Essentially, Distant Call is the sound of a band who loved the shit out of Ember to Inferno and tried to make their own version of it. All the tropes from Trivium‘s debut are here: crunchy melodic metalcore riffs spiritually indebted to the Big 4 of thrash, alternating clean/harsh vocals, and whirling skyrocket solos courtesy of guitarist Maximillian Gockel. There’s also the unintelligibly deep spoken-word bridges, prolonged acoustic intros, and screams that occasionally repeat the lyrics of the clean vocals. Hell, even Downfall‘s sense of melody is similar: after some ripping Bay Area chugs, early highlight “From Martyr to Murderer” hits with an ascending, hold-nothing-back chorus that immediately calls to mind Heafy & friends. Ditto for the bobbing mid-paced verse and cleanly sung refrain of “To Disinfect the World’s Wounds.”
But while the influence is blatantly obvious, Downfall make things exciting enough that it’s frankly hard to care. Gockel is a talented guitarist with a ear for good melody, and while I’m not sure who handles the singing (vocals are credited to 3 of the 4 members), the clean vocal melodies offer some excellent guitar-vocal interplay and earwormy moments. “Smell of Deceit” complements the understated, almost spoken-word delivery of its verse with a Megadeth-style gallop before climaxing with a strained airy chorus and a tightly fused breakdown. Later, “The Only Way to Overcome” stands out for its jumpy, juggled chainsaw chords and bouncy refrain; while penultimate track “Greet the Vultures” sits proudly on nod-along, harmonized verse guitars and the storming flutter of its pre-chorus. “Rack Upon Racks” mixes things up with urgent August Burns Red-style fretwork that gives way to a stomping rhythm and a marching drumbeat that beckons a second-half breakdown.

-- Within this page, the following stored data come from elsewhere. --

(* ===== verification/Lww.v ===== *)
(** Last-writer-wins registers.  Every resolver of the crate keeps, per key,
    the candidate with the greatest [(lamport, author)] and replaces it only
    by a strictly greater one.  This file is the shared theory: the merge, the
    order-independence of folding it, and its specification as a maximum. *)

From S2P Require Import Prelude.

Section lww.
Context {V P : Type} `{OrdLaws P} (pr : V → P).
Implicit Types (v w c : V) (l k : list V).

(** Replace the current winner by a strictly greater candidate. *)
Definition lww_merge c v : V := if gtb (pr v) (pr c) then v else c.

(** The same on a slot that may be empty. *)
Definition lww_slot (o : option V) v : option V :=
  match o with Some c => Some (lww_merge c v) | None => Some v end.

(** Candidates with the same priority are the same candidate. *)
Definition lww_agree v w : Prop := pr v = pr w → v = w.
Definition lww_consistent l : Prop := ∀ v w, v ∈ l → w ∈ l → lww_agree v w.

Lemma lww_merge_comm c v w :
  lww_agree v w → lww_merge (lww_merge c v) w = lww_merge (lww_merge c w) v.
Proof.
  intros Hvw. unfold lww_merge.
  destruct (gtb (pr v) (pr c)) eqn:Evc, (gtb (pr w) (pr c)) eqn:Ewc;
    rewrite ?Evc, ?Ewc; [| | |done].
  - destruct (gtb (pr w) (pr v)) eqn:Ewv, (gtb (pr v) (pr w)) eqn:Evw; [|done|done|].
    + rewrite gtb_true in Ewv, Evw. by destruct (ord_lt_asym _ _ Ewv).
    + rewrite gtb_false in Ewv, Evw. apply Hvw. by apply (anti_symm ord_le).
  - destruct (gtb (pr w) (pr v)) eqn:Ewv; [|done].
    rewrite gtb_true in Evc, Ewv. rewrite gtb_false in Ewc.
    destruct (ord_lt_irrefl (pr v)).
    eapply ord_lt_le_trans; [exact Ewv|]. transitivity (pr c); [done|].
    apply ord_le_lt_or_eq. by left.
  - destruct (gtb (pr v) (pr w)) eqn:Evw; [|done].
    rewrite gtb_true in Ewc, Evw. rewrite gtb_false in Evc.
    destruct (ord_lt_irrefl (pr v)).
    eapply ord_le_lt_trans; [exact Evc|]. exact (cmp_lt_trans _ _ _ Ewc Evw).
Qed.

Lemma lww_slot_comm o v w :
  lww_agree v w → lww_slot (lww_slot o v) w = lww_slot (lww_slot o w) v.
Proof.
  intros Hvw. destruct o as [c|]; simpl; f_equal; [by apply lww_merge_comm|].
  unfold lww_merge. destruct (gtb (pr w) (pr v)) eqn:E1, (gtb (pr v) (pr w)) eqn:E2; [|done|done|].
  - rewrite gtb_true in E1, E2. by destruct (ord_lt_asym _ _ E1).
  - rewrite gtb_false in E1, E2. apply Hvw. by apply (anti_symm ord_le).
Qed.

(** The winner of a list of candidates. *)
Definition lww_winner l : option V := foldl lww_slot None l.

Lemma lww_winner_perm l k : l ≡ₚ k → lww_consistent l → lww_winner l = lww_winner k.
Proof.
  intros Hlk Hl. apply foldl_perm_comm; [done|].
  intros o v w Hv Hw. apply lww_slot_comm. by apply Hl.
Qed.

Lemma lww_merge_ge c v : ord_le (pr c) (pr (lww_merge c v)) ∧ ord_le (pr v) (pr (lww_merge c v)).
Proof.
  unfold lww_merge. destruct (gtb (pr v) (pr c)) eqn:E.
  - split; [|done]. apply gtb_true in E. apply ord_le_lt_or_eq. by left.
  - split; [done|]. by apply gtb_false.
Qed.

Lemma lww_merge_cases c v : lww_merge c v = c ∨ lww_merge c v = v.
Proof. unfold lww_merge. case_tests; auto. Qed.

Lemma foldl_slot_Some l c :
  ∃ w, foldl lww_slot (Some c) l = Some w ∧ (w = c ∨ w ∈ l) ∧
       ord_le (pr c) (pr w) ∧ ∀ v, v ∈ l → ord_le (pr v) (pr w).
Proof.
  revert c. induction l as [|v l IH]; intros c; simpl.
  - exists c. split; [done|]. split; [auto|]. split; [done|]. set_solver.
  - destruct (IH (lww_merge c v)) as (w&Hw&Hin&Hc&Hl). exists w. split; [done|].
    destruct (lww_merge_ge c v) as [H1 H2]. split; [|split].
    + destruct Hin as [->|?]; [|set_solver]. destruct (lww_merge_cases c v) as [->| ->]; set_solver.
    + by transitivity (pr (lww_merge c v)).
    + intros u [->|Hu]%elem_of_cons; [by transitivity (pr (lww_merge c v))|by apply Hl].
Qed.

Lemma foldl_merge_max l c :
  let w := foldl lww_merge c l in
  (w = c ∨ (w ∈ l ∧ ord_lt (pr c) (pr w))) ∧ ∀ v, v ∈ l → ord_le (pr v) (pr w).
Proof.
  assert (∀ c, foldl lww_slot (Some c) l = Some (foldl lww_merge c l)) as E.
  { induction l; intros c'; simpl; auto. }
  simpl. split.
  - clear E. revert c. induction l as [|v l IH]; intros c; simpl; [by left|].
    destruct (IH (lww_merge c v)) as [->|[Hin Hlt]].
    + unfold lww_merge. case_tests; [|by left]. right. apply gtb_true in E. set_solver.
    + right. split; [set_solver|]. eapply ord_le_lt_trans; [|done]. apply lww_merge_ge.
  - destruct (foldl_slot_Some l c) as (w&Hw&?&?&?). rewrite E in Hw. by simplify_eq.
Qed.

(** The winner is a candidate of the list that no other candidate exceeds. *)
Lemma lww_winner_max l w :
  lww_winner l = Some w → w ∈ l ∧ ∀ v, v ∈ l → ord_le (pr v) (pr w).
Proof.
  destruct l as [|c l]; [done|]. unfold lww_winner; simpl. intros Hw.
  destruct (foldl_slot_Some l c) as (w'&Hw'&Hin&Hc&Hl). simplify_eq.
  split; [set_solver|]. intros v [->|Hv]%elem_of_cons; auto.
Qed.

Lemma lww_winner_None l : lww_winner l = None ↔ l = [].
Proof.
  destruct l as [|c l]; [done|]. unfold lww_winner; simpl.
  destruct (foldl_slot_Some l c) as (w&->&_). done.
Qed.

Lemma lww_winner_iff l w :
  lww_consistent l →
  lww_winner l = Some w ↔ w ∈ l ∧ ∀ v, v ∈ l → ord_le (pr v) (pr w).
Proof.
  intros Hl. split; [apply lww_winner_max|]. intros [Hw Hmax].
  destruct (lww_winner l) as [w'|] eqn:E; [|apply lww_winner_None in E as ->; set_solver].
  apply lww_winner_max in E as [Hw' Hmax']. f_equal. apply Hl; [done..|].
  apply (anti_symm ord_le); auto.
Qed.
End lww.

#[export] Hint Resolve lww_slot_comm lww_merge_comm : nm.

But while breakdowns are fortunately scarce (and well integrated when they do occur), there are some serious issues affecting my enjoyment of Call. At 12 tracks and 70 minutes, this is a long album for the style, with some tracks bloated to unnecessary 7-minute runtimes. Likewise, songs like “A Confession of Pain” and “Feel What I Feel” should have been left off altogether – the former for its terribly awkward vocal lines, the latter for being a dull overlong ballad which feels included solely for variety. The biggest issue, however, is the clean singing. While the vocal parts are written well, the singing sounds unpolished and frail at times, and occasionally seems to have difficulty hitting the notes. It’s great that the band didn’t use Autotune as a crutch, but a more skilled and smooth performance would definitely have helped.

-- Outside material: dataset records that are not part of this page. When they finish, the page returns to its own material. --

(** ** Field updates *)

Definition with_projections st (m : gmap bytes T) : TextState T :=
  mkText m (text_mode st) (text_mismatches st) (text_self_heals st) (text_sample_every st)
    (text_update_count st) (text_selected_keys st) (text_check_runs st) (text_hits st)
    (text_fallbacks st) (text_apply_calls st) (text_thresholds st) (text_max_resident st)
    (text_last_touch st) (text_touch_clock st).
Definition with_residency st (m : gmap bytes T) (lt : gmap bytes Z) (clock : Z) : TextState T :=
  mkText m (text_mode st) (text_mismatches st) (text_self_heals st) (text_sample_every st)
    (text_update_count st) (text_selected_keys st) (text_check_runs st) (text_hits st)
    (text_fallbacks st) (text_apply_calls st) (text_thresholds st) (text_max_resident st) lt clock.
Definition with_parity st (mm : list TextParityMismatch) (heals count runs : Z) : TextState T :=
  mkText (text_projections st) (text_mode st) mm heals (text_sample_every st) count
    (text_selected_keys st) runs (text_hits st) (text_fallbacks st) (text_apply_calls st)
    (text_thresholds st) (text_max_resident st) (text_last_touch st) (text_touch_clock st).
Definition with_counters st (hits fallbacks calls : Z) : TextState T :=
  mkText (text_projections st) (text_mode st) (text_mismatches st) (text_self_heals st)
    (text_sample_every st) (text_update_count st) (text_selected_keys st) (text_check_runs st)
    hits fallbacks calls (text_thresholds st) (text_max_resident st) (text_last_touch st)
    (text_touch_clock st).
Definition with_config st (mode : TextProjectionMode) (every count : Z) (sel : gset bytes)
    (th : TextThresholds) (max_resident : Z) : TextState T :=
  mkText (text_projections st) mode (text_mismatches st) (text_self_heals st) every count sel
    (text_check_runs st) (text_hits st) (text_fallbacks st) (text_apply_calls st) th max_resident
    (text_last_touch st) (text_touch_clock st).

(** ** Rebuilding *)

(** [TextProjection::from_nodes]. *)
Definition projection_from_nodes ns (key : bytes) : T :=
  foldl (λ p n, tp_apply_node p n key) (tp_mark_rebuilt tp_default) ns.

(** [crate::text::resolve_text_seq]: replay in (lamport, author, id) order. *)
Definition resolve_text_seq_replay ns (key : bytes) : list (OpId * Z) :=
  (tp_resolve_seq (foldl (λ p n, tp_apply_node p n key) tp_default (nodes_for_text ns))).2.

(** [resolve_text_seq_upto_lamport]. *)
Definition resolve_text_seq_upto_lamport ns (key : bytes) (max_lamport : Z) : list (OpId * Z) :=
  resolve_text_seq_replay (filter (λ n, node_lamport n <= max_lamport) ns) key.

(** [rebuild_text_projection_for_key]. *)
Definition rebuild_text_projection_for_key ns st (key : bytes) : TextState T :=
  with_projections st
    (<[key := projection_from_nodes (nodes_for_text ns) key]> (text_projections st)).

(** [touch_text_projection_key]. *)
Definition touch_text_projection_key st (key : bytes) : TextState T :=
  let clock := sat_add64 (text_touch_clock st) 1 in
  with_residency st (text_projections st) (<[key := clock]> (text_last_touch st)) clock.

(** ** Temperature and eviction *)

(** [projection_is_hot_with_stats]. *)
Definition projection_is_hot st (p : T) : bool :=
  (hot_read_calls (text_thresholds st) <=? tp_read_calls p)
  || (hot_write_calls (text_thresholds st) <=? tp_write_calls p).

(** The candidate slot of the eviction scan: replace on an older touch. *)
Definition update_candidate (key : bytes) (touched : Z) (slot : option (bytes * Z))
    : option (bytes * Z) :=
  match slot with
  | Some (_, t) => if touched <? t then Some (key, touched) else slot
  | None => Some (key, touched)
  end.

(** One scan over the resident keys: the warm and the fallback candidate. *)
Definition eviction_scan st : option (bytes * Z) * option (bytes * Z) :=
  foldl (λ '(warm, fallback) '(key, p),
           let touched := default 0 (text_last_touch st !! key) in
           (if projection_is_hot st p then warm else update_candidate key touched warm,
            update_candidate key touched fallback))
        (None, None) (map_to_list (text_projections st)).

Definition eviction_victim st : option bytes :=
  let '(warm, fallback) := eviction_scan st in
  match warm with
  | Some (k, _) => Some k
  | None => fst <$> fallback
  end.

(** The loop of [enforce_text_projection_residency_policy]; every round
    removes one resident key, so the number of keys bounds it. *)
Fixpoint evict_loop (fuel : nat) st : TextState T :=
  match fuel with
  | O => st
  | S f =>
      if text_max_resident st <? Z.of_nat (size (text_projections st)) then
        match eviction_victim st with
        | None => st
        | Some k =>
            evict_loop f (with_residency st (delete k (text_projections st))
                            (delete k (text_last_touch st)) (text_touch_clock st))
        end
      else st
  end.
Definition enforce_text_projection_residency_policy st : TextState T :=
  evict_loop (size (text_projections st)) st.

(** ** Parity *)

(** One key of [run_text_projection_parity_for_keys]. *)
Definition parity_check_key ns (trigger : option NodeId) st (key : bytes) : TextState T :=
  let '(m', projected) :=
    match text_projections st !! key with
    | Some p => let '(p', s) := tp_resolve_seq p in (<[key := p']> (text_projections st), s)
    | None => (text_projections st, [])
    end in
  let st := with_projections st m' in
  let legacy := resolve_text_seq_replay ns key in
  if decide (projected = legacy) then st
  else
    let mm := mkMismatch key trigger (Z.of_nat (length projected)) (Z.of_nat (length legacy))
                (fst <$> head projected) (fst <$> head legacy) in
    let st := with_parity st (text_mismatches st ++ [mm]) (text_self_heals st)
                (text_update_count st) (text_check_runs st) in
    let st := rebuild_text_projection_for_key ns st key in
    with_parity st (text_mismatches st) (sat_add64 (text_self_heals st) 1)
      (text_update_count st) (text_check_runs st).

Definition run_text_projection_parity_for_keys ns (keys : gset bytes) (trigger : option NodeId) st
    : TextState T :=
  foldl (parity_check_key ns trigger) st (elements keys).

(** The sampling step shared by the single and the batch update. *)
Definition parity_sample ns (touched : gset bytes) (trigger : option NodeId) st : TextState T :=
  let count := sat_add64 (text_update_count st) 1 in
  let st := with_parity st (text_mismatches st) (text_self_heals st) count (text_check_runs st) in
  if decide (count mod Z.max (text_sample_every st) 1 = 0) then
    let keys := if decide (text_selected_keys st = ∅) then touched
                else filter (λ k, k ∈ text_selected_keys st) touched in
    if decide (keys = ∅) then st
    else
      let st := with_parity st (text_mismatches st) (text_self_heals st) count
                  (sat_add64 (text_check_runs st) 1) in
      run_text_projection_parity_for_keys ns keys trigger st
  else st.

(** ** Updates from nodes *)

(** [update_text_projection_from_node]: [apply_node] once per text
    operation of the node.  [ns] are the nodes of the store. *)
Definition update_text_projection_from_node ns st (n : SyncNode) : TextState T :=
  let '(st, touched) :=
    foldl (λ '(st, touched) o,
             match op_text_key o with
             | Some key =>
                 let p := default tp_default (text_projections st !! key) in
                 (with_projections st (<[key := tp_apply_node p n key]> (text_projections st)),
                  {[key]} ∪ touched)
             | None => (st, touched)
             end) (st, ∅ : gset bytes) (node_ops n) in
  let st := if decide (text_mode st = TextParityCheck ∧ touched ≠ ∅)
            then parity_sample ns touched (Some (node_id n)) st else st in
  let st := foldl touch_text_projection_key st (elements touched) in
  let st := enforce_text_projection_residency_policy st in
  with_counters st (text_hits st) (text_fallbacks st) (wrap_add64 (text_apply_calls st) 1).

(** The scan of a batch: coalesced updates per key, keys with range
    operations, touched keys. *)
Definition batch_op (n : SyncNode)
    (s : gmap bytes (list ProjectionUpdateOp) * gset bytes * gset bytes) (o : Op)
    : gmap bytes (list ProjectionUpdateOp) * gset bytes * gset bytes :=
  let '(upd, ranges, touched) := s in
  let push key u := <[key := default [] (upd !! key) ++ [u]]> upd in
  match o with
  | OpText (TextInsert key after ch) =>
      (push key (UpdInsert (mkOpId (node_lamport n) (tx_author (node_tx n))) after ch),
       ranges, {[key]} ∪ touched)
  | OpText (TextDelete key target) => (push key (UpdDelete target), ranges, {[key]} ∪ touched)
  | OpText (TextInsertRange key _ _) | OpText (TextDeleteRange key _ _) =>
      (upd, {[key]} ∪ ranges, {[key]} ∪ touched)
  | _ => s
  end.
Definition batch_scan (batch : list SyncNode)
    : gmap bytes (list ProjectionUpdateOp) * gset bytes * gset bytes :=
  foldl (λ s n, foldl (batch_op n) s (node_ops n)) (∅, ∅, ∅) batch.
Definition node_touches_text (n : SyncNode) : bool :=
  existsb (λ o, match op_text_key o with Some _ => true | None => false end) (node_ops n).

(** [update_text_projection_from_nodes_batch]. *)
Definition update_text_projection_from_nodes_batch ns st (batch : list SyncNode) : TextState T :=
  if decide (batch = []) then st
  else
    let '(upd, ranges, touched) := batch_scan batch in
    let count := length (filter (λ n, node_touches_text n = true) batch) in
    let st :=
      foldl (λ st key,
               let p := default tp_default (text_projections st !! key) in
               let p' := if decide (key ∈ ranges)
                         then foldl (λ p n, tp_apply_node p n key) p batch
                         else tp_apply_updates p (default [] (upd !! key)) in
               with_projections st (<[key := p']> (text_projections st)))
            st (elements touched) in
    let st := if decide (text_mode st = TextParityCheck ∧ touched ≠ ∅)
              then Nat.iter count (parity_sample ns touched None) st else st in
    let st := foldl touch_text_projection_key st (elements touched) in
    let st := enforce_text_projection_residency_policy st in
    with_counters st (text_hits st) (text_fallbacks st)
      (wrap_add64 (text_apply_calls st) (Z.of_nat count)).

Fortunately, the modern production offers welcome roominess, with decent bite in the riffs and bright gleam in the open notes. But the best thing about Call is the band’s earnestness. In a fresh and invigorated way, Awaiting Downfall manage to capture that spirit of metal’s popular resurgence in the early ’00s, when Killswitch Engage was first blossoming and nu-metal was finally in its death throes. In essence it feels like the band are capitalizing on the unfulfilled potential of early Trivium‘s thrash-metalcore, in a way other bands (and arguably even Trivium themselves) largely failed to do. With memorable choruses, shiny leads, and copious clean vocals, this definitely makes me curious to see what Downfall can deliver with a bit more mileage under their belts. For now, the result is enjoyable but hardly essential.